The Program also encourages translational research to understand the uses of media individually and in the home environment, as well as empirical research to address the psychological, social, cognitive, and behavioral effects media may have on child and adolescent psychological health and development and family functioning.
Child Maltreatment. Areas of focus within the Program include antecedents and consequences of child abuse and neglect as well as psychosocial and psychobiological factors that shed light on the mechanisms by which child abuse and neglect result in harmful effects. In addition, the Program aims to identify factors that help children cope with abuse and neglect and to develop theory-driven prevention and intervention strategies that reduce the risk for maltreatment and ameliorate its effects on development. Also of interest are studies that examine children’s emotional responses and physiological reactivity to trauma and conflict as mediators and moderators in the associations between exposure to parental/marital conflict, child adjustment, moral development, and cognitive and behavioral problems.

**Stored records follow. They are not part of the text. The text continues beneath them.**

(** A kernel whose own hierarchy maps one frame, with sixty-four free ones. *)
Definition sample_idle : spaces registers :=
  Spaces
    (Boot (Paging (PagingState 0x100000 4 0 0x0007040600070406 0x0007040600070106 1 true true true)
             (Hierarchy 0x100000 0 0 0 4 true false) []
             (Memory (list_to_map
                [(entry_at 0x100000 0, 0x101003); (entry_at 0x101000 0, 0x102003); (entry_at 0x102000 8, 0x103003);
                 (entry_at 0x103000 48, 0x1030000 .| ((PAGE_PRESENT .| PAGE_WRITABLE) .| PAGE_NO_EXECUTE))])
                (fresh_frames 64 4096) 0x100000 [] (TableFailure 0 0 false false)))
       [] collect_kernel_sections 0 (Registers 0x500 0x0007040600070406 0x80000011 0x20))
    (repeat zero_space_runtime PAGING_PROCESS_SPACE_SLOTS) (repeat zero_alias_runtime PAGING_PROCESS_SPACE_SLOTS) ∅ 0 1 1 1 1.

Definition token (st : paging_process_space_state) : option paging_process_space := Some (ProcessSpace 0x1000000 1 0 st).
Definition code : paging_process_expected_page := ExpectedPage PAGING_NATIVE_IMAGE_BASE 0x1030000 PAGING_EXECUTE.
Definition stack : paging_process_expected_page := ExpectedPage PAGING_NATIVE_STACK_BASE 0x1031000 PAGING_WRITE.

(** From nothing to a running process. *)
Definition launch : list (spaces registers -> spaces registers) :=
  let building := token PAGING_PROCESS_SPACE_BUILDING in
  [fun s => (paging_process_space_build true s).2;
   fun s => (paging_process_alias_set_narrow building (Some [ep_physical code]) true s).2;
   fun s => (paging_process_map_user_page building PAGING_PROCESS_MAPPING_NATIVE_IMAGE (ep_virtual code) (ep_physical code) PAGING_EXECUTE s).2;
   fun s => (paging_process_map_user_page building PAGING_PROCESS_MAPPING_NATIVE_STACK (ep_virtual stack) (ep_physical stack) PAGING_WRITE s).2;
   fun s => (paging_process_validate_native building (Some [code; stack]) s).2;
   fun s => (paging_process_activate (token PAGING_PROCESS_SPACE_INSTALLED) s).2].

Definition run (s : spaces registers) (l : list (spaces registers -> spaces registers)) : spaces registers := foldl (fun s f => f s) s l.

Definition slot_apart (kernel : Z) (x : slot_seen) : bool := match x with Some (_, _, r) => negb (r =? kernel) | None => true end.
Definition apartb (a : machine) : bool := forallb (slot_apart (m_kernel a)) (m_slots a).

Fixpoint all_apart (s : spaces registers) (l : list (spaces registers -> spaces registers)) : bool :=
  match l with
  | [] => true
  | f :: l => let s := f s in apartb (abstract s) && all_apart s l
  end.

Lemma apartb_apart a : apartb a = true -> apart a.
Proof.
  intros H i st g r Hi. unfold apartb in H. rewrite forallb_forall in H.
  pose proof (H _ (proj1 (list_elem_of_In _ _) (list_elem_of_lookup_2 _ _ _ Hi))) as E. cbn in E. lia.
Qed.

Lemma apart_run l s :
  Forall (fun f => forall s, process_step s (f s)) l -> all_apart s l = true ->
  rtc (fun s s' => process_step s s' /\ apart (abstract s')) s (run s l).
Proof.
  intros Hl. revert s. induction Hl as [|f l Hf Hl IH]; intros s; cbn [all_apart]; [intros _; apply rtc_refl|].
  intros [Ha Hr]%andb_prop. apply rtc_l with (f s); [split; [done|by apply apartb_apart]|by apply IH].
Qed.

Lemma run_steps l s : Forall (fun f => forall s, process_step s (f s)) l -> rtc process_step s (run s l).
Proof.
  intros Hl. revert s. induction Hl as [|f l Hf Hl IH]; intros s; [apply rtc_refl|]. by apply rtc_l with (f s).
Qed.

Lemma launch_steps : Forall (fun f => forall s, process_step s (f s)) launch.
Proof. unfold launch. cbv zeta. repeat (constructor; [intros s; constructor|]). constructor. Qed.

Lemma launch_apart : all_apart sample_idle launch = true.
Proof. vm_compute. reflexivity. Qed.

Lemma sample_idle_ok : idle_spaces sample_idle.
Proof.
  split; [split|..]; try reflexivity; [apply Forall_forall|apply Forall_forall|apply Forall_forall]; intros x Hx;
    apply list_elem_of_In in Hx; by apply repeat_spec in Hx as ->.
Qed.

Lemma process_calls_refine_witness : rtc machine_step (abstract sample_idle) (abstract (run sample_idle launch)).
Proof. exact (proj2 (process_calls_refine sample_idle (run sample_idle launch) (id_ok _ sample_idle_ok) (run_steps launch sample_idle launch_steps))). Defined.

Lemma running_space_unique_witness :
  exists o : option nat,
    masked_cr3 (run sample_idle launch) =
      match o with Some i => root (sr_hierarchy (slot_at i (run sample_idle launch))) | None => root (live_of (run sample_idle launch)) end.
Proof.
  destruct (running_space_unique sample_idle (run sample_idle launch) sample_idle_ok
    (apart_run launch sample_idle launch_steps launch_apart)) as (o & H & _).
  exists o. exact H.
Defined.

Definition new_token : paging_process_space := ProcessSpace 0x1000000 1 0 PAGING_PROCESS_SPACE_BUILDING.

Lemma sample_released :
  (paging_process_space_release (Some new_token) (paging_process_space_build true sample_idle).2).1.1 = PAGING_STATUS_OK.
Proof. vm_compute. reflexivity. Qed.

(** The slot built again, the old token is refused. *)
Lemma released_token_refused_witness :
  let s1 := (paging_process_space_release (Some new_token) (paging_process_space_build true sample_idle).2).2 in
  resolve_process_space (Some new_token) (paging_process_space_build true s1).2 = None.
Proof.
  cbv zeta. set (s := (paging_process_space_build true sample_idle).2).
  eapply (released_token_refused sample_idle 1 s new_token _ (paging_process_space_release (Some new_token) s).2 1).
  - exact sample_idle_ok.
  - apply nsteps_once, ps_build.
  - rewrite (surjective_pairing (paging_process_space_release (Some new_token) s)) at 1.
    rewrite (surjective_pairing (paging_process_space_release (Some new_token) s).1) at 1.
    unfold s. rewrite sample_released. reflexivity.
  - apply nsteps_once, ps_build.
  - reflexivity.
  - reflexivity.
Defined.
End SwitchSamples.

Violence and Childhood Exposure to Violence. Supported research addresses the public health, justice, social services, and educational problems associated with childhood and adolescent exposure to violence. Studies examining the trajectories of social development that may lead to antisocial behavior, conduct problems and aggression are encouraged. The Program aims to develop new knowledge about the definition, identification, epidemiology, prevention, etiology, early intervention, and mechanisms of violence and violence exposure and their impact on development. Research topics of interest include:
- Long-term psychological sequelae of childhood exposure to various forms of violence;
- Development of aggressive and violent behavior in childhood and adolescence (including individual, peer, family, neighborhood, and sociocultural influences);
- Effects of domestic, intimate partner, school bullying, teen dating, or community violence on individual development during infancy, childhood, or adolescence;
- Factors within family, social, neighborhood, and school contexts that mitigate the consequences of violence on the physical, cognitive, social, and emotional development of children;
- Effects and processes related to social and political violence, in domestic and international contexts, including studies that focus on children affected by and involved in armed conflict, possible interactions of stereotyped ethnic identities, and group affiliation to foster violent behavior, trauma and the effects of war, terrorism, and man-made and natural disasters on long-term developmental outcomes.